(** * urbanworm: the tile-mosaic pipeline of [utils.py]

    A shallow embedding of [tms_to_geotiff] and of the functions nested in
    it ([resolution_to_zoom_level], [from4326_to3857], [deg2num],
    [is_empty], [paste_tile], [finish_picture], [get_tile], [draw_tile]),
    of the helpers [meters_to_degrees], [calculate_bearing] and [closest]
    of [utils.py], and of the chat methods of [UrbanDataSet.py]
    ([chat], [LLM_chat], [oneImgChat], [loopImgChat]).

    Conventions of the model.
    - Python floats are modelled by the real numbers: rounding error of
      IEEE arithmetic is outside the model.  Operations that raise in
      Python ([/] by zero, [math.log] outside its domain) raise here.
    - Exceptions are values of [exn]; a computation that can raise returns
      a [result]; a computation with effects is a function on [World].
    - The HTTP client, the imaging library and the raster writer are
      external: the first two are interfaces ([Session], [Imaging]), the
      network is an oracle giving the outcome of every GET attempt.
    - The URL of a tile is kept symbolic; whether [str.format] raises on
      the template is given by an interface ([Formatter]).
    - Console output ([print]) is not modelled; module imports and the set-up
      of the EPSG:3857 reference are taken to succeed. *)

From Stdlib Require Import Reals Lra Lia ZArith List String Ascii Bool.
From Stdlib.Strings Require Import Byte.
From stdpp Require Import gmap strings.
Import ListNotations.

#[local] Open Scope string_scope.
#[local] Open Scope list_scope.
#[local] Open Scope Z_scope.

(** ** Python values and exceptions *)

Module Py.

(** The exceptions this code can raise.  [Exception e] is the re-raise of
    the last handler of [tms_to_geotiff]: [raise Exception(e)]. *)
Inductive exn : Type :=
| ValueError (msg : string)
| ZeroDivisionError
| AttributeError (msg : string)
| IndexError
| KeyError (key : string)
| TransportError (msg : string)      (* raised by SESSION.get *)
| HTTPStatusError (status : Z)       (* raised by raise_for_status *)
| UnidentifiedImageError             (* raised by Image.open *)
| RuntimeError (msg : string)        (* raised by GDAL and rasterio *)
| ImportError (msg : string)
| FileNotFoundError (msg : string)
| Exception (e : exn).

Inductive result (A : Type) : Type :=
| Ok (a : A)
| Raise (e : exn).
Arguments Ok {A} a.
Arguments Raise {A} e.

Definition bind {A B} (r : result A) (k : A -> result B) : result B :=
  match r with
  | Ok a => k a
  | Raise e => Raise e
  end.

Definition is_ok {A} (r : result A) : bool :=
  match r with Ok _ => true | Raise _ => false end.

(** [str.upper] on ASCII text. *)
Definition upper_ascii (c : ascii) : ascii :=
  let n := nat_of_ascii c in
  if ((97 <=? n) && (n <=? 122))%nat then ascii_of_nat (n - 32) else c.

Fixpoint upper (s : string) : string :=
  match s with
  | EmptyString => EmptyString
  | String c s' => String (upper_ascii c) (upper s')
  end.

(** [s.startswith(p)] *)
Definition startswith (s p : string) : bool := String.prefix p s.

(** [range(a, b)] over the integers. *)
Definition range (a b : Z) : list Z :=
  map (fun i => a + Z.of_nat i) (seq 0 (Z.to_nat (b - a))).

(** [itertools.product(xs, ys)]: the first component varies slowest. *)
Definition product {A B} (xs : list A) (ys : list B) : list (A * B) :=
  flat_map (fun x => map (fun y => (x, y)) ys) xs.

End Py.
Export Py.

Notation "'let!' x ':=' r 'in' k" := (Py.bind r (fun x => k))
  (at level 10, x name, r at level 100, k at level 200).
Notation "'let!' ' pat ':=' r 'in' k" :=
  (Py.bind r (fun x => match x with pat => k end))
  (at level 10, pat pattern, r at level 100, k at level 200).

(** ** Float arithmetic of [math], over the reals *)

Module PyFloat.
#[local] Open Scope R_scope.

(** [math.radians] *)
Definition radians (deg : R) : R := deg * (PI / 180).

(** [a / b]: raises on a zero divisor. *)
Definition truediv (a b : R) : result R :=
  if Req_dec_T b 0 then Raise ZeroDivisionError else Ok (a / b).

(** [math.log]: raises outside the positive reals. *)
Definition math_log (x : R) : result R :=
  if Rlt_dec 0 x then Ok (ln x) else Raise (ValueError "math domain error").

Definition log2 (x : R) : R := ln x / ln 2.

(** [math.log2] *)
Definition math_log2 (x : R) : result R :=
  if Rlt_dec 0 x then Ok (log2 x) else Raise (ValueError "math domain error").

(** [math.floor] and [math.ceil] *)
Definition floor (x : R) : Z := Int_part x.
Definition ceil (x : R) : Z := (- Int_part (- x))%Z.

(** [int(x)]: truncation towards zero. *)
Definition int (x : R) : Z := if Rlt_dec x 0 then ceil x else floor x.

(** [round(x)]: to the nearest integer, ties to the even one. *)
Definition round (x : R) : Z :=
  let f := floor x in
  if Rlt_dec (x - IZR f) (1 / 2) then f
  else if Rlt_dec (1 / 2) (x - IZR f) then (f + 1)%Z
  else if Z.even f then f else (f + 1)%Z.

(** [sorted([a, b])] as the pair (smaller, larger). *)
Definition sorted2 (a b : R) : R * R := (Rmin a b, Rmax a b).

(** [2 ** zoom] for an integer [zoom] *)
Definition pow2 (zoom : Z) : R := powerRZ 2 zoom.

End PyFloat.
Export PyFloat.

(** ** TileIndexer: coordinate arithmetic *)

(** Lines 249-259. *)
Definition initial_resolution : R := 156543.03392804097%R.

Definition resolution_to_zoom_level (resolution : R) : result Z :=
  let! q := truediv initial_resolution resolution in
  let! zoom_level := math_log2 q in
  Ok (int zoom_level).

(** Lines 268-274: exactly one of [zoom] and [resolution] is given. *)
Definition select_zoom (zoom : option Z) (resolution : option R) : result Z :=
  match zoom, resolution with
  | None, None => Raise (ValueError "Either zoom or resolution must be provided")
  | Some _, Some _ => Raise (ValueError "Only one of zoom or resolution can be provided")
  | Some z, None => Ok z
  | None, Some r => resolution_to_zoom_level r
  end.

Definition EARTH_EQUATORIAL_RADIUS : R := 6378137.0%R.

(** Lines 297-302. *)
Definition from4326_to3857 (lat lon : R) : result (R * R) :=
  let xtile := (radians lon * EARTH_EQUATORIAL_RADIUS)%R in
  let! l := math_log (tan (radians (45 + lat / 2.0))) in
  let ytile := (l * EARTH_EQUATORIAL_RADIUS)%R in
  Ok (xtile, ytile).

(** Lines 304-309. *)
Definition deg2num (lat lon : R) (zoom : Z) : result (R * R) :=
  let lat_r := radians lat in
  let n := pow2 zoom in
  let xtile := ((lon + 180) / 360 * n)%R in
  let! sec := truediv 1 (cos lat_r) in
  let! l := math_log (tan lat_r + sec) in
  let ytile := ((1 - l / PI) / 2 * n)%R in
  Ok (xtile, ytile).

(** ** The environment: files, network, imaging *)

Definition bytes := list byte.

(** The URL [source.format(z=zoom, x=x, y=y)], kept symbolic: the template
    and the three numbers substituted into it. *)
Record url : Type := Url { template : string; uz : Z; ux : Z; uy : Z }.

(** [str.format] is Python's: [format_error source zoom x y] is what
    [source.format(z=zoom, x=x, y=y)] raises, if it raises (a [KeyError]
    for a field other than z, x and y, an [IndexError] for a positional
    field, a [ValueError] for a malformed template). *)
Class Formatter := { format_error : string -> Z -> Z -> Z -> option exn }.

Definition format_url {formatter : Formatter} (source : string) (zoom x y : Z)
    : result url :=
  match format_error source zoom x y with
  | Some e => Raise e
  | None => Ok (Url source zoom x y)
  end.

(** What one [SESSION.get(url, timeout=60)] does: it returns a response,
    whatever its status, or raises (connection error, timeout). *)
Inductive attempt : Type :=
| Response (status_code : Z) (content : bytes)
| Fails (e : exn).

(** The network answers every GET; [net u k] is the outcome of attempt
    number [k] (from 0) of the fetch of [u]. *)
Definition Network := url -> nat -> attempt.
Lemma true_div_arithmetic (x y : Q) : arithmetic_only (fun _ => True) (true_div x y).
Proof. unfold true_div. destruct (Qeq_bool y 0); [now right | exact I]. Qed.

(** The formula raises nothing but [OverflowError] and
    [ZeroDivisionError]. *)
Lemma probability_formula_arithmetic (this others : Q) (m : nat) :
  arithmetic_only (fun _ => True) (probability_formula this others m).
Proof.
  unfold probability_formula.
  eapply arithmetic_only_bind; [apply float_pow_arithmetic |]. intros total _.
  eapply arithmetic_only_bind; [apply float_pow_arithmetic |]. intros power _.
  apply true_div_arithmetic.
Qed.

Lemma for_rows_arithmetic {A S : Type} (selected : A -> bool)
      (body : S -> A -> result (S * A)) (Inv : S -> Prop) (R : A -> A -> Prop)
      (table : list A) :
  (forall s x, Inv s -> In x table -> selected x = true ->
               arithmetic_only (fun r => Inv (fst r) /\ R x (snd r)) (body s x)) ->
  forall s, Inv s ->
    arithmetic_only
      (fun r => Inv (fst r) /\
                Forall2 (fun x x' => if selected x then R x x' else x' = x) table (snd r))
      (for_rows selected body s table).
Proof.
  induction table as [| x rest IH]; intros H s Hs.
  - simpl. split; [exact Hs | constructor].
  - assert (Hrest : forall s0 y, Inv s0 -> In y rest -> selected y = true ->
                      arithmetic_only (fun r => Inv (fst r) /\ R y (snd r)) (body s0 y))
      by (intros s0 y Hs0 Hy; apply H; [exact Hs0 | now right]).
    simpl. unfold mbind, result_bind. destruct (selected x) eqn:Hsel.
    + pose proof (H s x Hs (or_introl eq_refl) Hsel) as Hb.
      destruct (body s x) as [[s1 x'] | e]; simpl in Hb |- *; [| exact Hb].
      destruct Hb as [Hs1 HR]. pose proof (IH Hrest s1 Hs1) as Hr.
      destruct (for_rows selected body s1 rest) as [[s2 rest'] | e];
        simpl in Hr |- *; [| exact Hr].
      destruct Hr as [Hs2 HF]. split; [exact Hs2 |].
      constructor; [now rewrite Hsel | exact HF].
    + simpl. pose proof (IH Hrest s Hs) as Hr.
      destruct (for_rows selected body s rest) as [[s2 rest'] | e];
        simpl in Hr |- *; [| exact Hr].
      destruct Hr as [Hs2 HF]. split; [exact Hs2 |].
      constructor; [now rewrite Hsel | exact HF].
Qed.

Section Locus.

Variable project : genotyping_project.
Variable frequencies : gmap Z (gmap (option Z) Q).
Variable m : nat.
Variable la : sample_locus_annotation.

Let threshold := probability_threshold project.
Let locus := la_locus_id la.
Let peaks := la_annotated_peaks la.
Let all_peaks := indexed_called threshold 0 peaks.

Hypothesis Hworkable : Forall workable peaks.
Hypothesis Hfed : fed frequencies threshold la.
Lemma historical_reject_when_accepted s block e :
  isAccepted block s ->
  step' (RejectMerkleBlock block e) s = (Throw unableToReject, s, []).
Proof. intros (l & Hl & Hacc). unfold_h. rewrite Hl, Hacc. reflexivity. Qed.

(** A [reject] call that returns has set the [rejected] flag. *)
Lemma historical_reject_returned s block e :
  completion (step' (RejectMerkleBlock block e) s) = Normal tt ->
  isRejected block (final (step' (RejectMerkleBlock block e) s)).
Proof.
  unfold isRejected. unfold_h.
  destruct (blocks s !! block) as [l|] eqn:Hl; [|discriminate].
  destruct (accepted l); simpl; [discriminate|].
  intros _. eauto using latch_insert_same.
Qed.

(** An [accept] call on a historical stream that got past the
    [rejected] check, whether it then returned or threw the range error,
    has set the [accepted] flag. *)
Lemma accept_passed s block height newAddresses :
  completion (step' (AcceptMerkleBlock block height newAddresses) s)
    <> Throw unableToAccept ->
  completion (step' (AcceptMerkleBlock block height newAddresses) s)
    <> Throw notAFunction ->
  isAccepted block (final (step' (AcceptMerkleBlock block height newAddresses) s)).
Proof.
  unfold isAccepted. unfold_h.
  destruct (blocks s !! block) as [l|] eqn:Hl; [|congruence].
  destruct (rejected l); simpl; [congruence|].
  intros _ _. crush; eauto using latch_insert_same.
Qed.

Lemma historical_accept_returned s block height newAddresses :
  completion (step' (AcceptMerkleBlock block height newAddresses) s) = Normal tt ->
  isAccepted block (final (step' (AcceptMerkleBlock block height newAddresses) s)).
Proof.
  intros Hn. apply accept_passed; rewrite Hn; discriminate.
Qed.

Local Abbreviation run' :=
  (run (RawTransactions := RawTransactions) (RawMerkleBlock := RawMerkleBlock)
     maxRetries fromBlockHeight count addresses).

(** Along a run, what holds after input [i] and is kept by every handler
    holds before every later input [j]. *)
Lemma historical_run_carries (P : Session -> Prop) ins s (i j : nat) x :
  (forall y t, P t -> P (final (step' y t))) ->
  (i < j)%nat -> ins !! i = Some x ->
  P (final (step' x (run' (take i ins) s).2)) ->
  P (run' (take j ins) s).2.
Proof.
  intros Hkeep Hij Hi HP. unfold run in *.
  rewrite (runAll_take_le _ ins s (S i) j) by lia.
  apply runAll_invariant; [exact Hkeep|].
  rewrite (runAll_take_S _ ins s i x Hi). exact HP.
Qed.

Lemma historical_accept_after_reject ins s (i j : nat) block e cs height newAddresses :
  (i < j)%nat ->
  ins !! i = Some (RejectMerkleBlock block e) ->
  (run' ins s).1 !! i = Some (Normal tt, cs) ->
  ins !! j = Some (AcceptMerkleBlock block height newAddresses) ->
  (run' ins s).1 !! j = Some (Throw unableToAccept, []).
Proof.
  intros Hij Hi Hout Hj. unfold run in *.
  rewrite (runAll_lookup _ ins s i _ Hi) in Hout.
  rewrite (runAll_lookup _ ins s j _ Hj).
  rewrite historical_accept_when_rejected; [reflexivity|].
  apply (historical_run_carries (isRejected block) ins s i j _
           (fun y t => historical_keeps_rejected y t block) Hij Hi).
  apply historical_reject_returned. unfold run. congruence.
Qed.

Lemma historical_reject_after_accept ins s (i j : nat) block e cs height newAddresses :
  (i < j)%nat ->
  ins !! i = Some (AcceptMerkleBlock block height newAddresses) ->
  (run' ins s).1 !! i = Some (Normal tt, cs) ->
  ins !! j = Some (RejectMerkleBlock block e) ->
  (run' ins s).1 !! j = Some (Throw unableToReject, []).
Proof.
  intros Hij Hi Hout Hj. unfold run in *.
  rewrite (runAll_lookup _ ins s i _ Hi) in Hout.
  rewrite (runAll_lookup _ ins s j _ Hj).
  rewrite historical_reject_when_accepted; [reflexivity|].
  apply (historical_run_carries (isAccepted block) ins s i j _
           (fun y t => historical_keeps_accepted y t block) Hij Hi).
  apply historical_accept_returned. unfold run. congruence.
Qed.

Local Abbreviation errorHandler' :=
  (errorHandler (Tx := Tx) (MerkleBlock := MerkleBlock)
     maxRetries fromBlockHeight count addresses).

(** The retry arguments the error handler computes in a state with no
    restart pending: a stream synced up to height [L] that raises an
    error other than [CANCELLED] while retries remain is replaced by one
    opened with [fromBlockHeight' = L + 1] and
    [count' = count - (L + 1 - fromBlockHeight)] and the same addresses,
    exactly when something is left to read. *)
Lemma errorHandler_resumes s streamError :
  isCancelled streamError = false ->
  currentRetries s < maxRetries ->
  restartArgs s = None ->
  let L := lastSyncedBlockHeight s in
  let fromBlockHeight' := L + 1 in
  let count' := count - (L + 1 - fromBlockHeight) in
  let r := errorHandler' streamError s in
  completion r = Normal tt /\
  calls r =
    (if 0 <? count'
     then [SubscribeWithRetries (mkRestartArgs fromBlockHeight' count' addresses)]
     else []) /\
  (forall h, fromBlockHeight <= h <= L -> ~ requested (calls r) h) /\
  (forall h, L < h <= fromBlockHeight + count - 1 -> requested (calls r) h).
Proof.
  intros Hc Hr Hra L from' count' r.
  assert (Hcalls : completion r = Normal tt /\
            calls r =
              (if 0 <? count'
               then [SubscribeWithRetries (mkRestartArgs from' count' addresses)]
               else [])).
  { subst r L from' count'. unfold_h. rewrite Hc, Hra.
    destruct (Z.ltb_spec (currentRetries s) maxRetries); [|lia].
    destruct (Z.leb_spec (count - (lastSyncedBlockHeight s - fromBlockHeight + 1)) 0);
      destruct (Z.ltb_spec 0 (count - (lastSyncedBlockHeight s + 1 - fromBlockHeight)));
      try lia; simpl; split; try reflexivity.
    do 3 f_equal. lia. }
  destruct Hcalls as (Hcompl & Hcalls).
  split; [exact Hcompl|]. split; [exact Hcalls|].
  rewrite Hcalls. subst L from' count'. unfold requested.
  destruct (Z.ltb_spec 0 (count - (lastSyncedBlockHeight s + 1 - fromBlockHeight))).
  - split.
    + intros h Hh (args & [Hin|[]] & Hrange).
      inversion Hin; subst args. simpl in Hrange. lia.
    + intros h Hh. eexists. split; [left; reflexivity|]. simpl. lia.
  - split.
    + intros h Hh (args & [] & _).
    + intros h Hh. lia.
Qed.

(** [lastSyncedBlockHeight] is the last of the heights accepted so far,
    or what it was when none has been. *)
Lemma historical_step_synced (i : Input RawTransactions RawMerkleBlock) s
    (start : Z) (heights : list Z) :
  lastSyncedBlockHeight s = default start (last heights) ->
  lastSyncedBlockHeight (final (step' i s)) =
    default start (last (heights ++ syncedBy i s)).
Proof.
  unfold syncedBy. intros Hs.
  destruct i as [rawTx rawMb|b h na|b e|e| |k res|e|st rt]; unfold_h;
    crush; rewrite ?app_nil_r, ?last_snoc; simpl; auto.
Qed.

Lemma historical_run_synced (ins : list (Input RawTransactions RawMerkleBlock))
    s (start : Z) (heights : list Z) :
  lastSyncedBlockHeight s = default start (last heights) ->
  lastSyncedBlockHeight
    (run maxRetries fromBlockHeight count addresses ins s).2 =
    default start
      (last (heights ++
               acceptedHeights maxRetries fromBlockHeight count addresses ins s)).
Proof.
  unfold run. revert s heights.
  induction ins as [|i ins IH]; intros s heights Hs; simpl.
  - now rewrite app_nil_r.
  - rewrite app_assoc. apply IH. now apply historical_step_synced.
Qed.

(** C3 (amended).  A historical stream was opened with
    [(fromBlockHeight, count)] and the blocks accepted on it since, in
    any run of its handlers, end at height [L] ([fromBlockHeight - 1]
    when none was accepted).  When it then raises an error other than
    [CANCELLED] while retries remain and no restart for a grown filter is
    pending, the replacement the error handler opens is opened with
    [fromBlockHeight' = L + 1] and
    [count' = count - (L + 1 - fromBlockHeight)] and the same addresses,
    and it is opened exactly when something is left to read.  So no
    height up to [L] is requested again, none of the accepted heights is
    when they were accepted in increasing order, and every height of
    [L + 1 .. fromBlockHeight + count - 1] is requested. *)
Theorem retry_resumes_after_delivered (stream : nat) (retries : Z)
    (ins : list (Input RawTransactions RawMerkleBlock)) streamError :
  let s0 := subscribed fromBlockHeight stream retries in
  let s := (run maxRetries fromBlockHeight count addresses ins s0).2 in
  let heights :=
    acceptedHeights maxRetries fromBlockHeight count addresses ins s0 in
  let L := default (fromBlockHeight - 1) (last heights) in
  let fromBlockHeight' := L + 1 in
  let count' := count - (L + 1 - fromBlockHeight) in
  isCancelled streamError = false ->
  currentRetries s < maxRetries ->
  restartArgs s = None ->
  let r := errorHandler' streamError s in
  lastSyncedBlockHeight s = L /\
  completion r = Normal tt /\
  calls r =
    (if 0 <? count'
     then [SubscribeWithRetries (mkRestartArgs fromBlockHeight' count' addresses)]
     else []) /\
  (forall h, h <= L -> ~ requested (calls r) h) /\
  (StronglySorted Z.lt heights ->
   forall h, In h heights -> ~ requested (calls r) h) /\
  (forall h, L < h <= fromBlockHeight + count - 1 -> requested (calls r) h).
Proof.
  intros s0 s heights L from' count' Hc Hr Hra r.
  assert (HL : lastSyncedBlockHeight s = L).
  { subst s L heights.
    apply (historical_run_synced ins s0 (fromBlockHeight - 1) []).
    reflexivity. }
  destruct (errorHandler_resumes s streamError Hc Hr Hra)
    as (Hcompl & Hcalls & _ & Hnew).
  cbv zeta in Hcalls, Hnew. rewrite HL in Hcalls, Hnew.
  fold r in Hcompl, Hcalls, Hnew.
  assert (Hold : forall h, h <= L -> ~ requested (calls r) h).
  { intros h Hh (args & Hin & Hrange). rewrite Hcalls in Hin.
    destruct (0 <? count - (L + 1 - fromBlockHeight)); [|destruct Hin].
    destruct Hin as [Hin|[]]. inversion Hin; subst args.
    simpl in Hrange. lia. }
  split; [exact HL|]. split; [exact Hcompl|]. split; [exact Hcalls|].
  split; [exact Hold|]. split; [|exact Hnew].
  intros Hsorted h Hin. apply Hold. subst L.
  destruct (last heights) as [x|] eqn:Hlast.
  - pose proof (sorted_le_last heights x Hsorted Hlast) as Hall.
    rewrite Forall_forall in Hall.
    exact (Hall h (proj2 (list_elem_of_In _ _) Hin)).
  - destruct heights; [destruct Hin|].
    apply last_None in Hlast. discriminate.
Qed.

## Work required
Look over the listing. Pull out every line with the string "Hsel" in it.

## Expected output
    simpl. unfold mbind, result_bind. destruct (selected x) eqn:Hsel.
    + pose proof (H s x Hs (or_introl eq_refl) Hsel) as Hb.
      constructor; [now rewrite Hsel | exact HF].
      constructor; [now rewrite Hsel | exact HF].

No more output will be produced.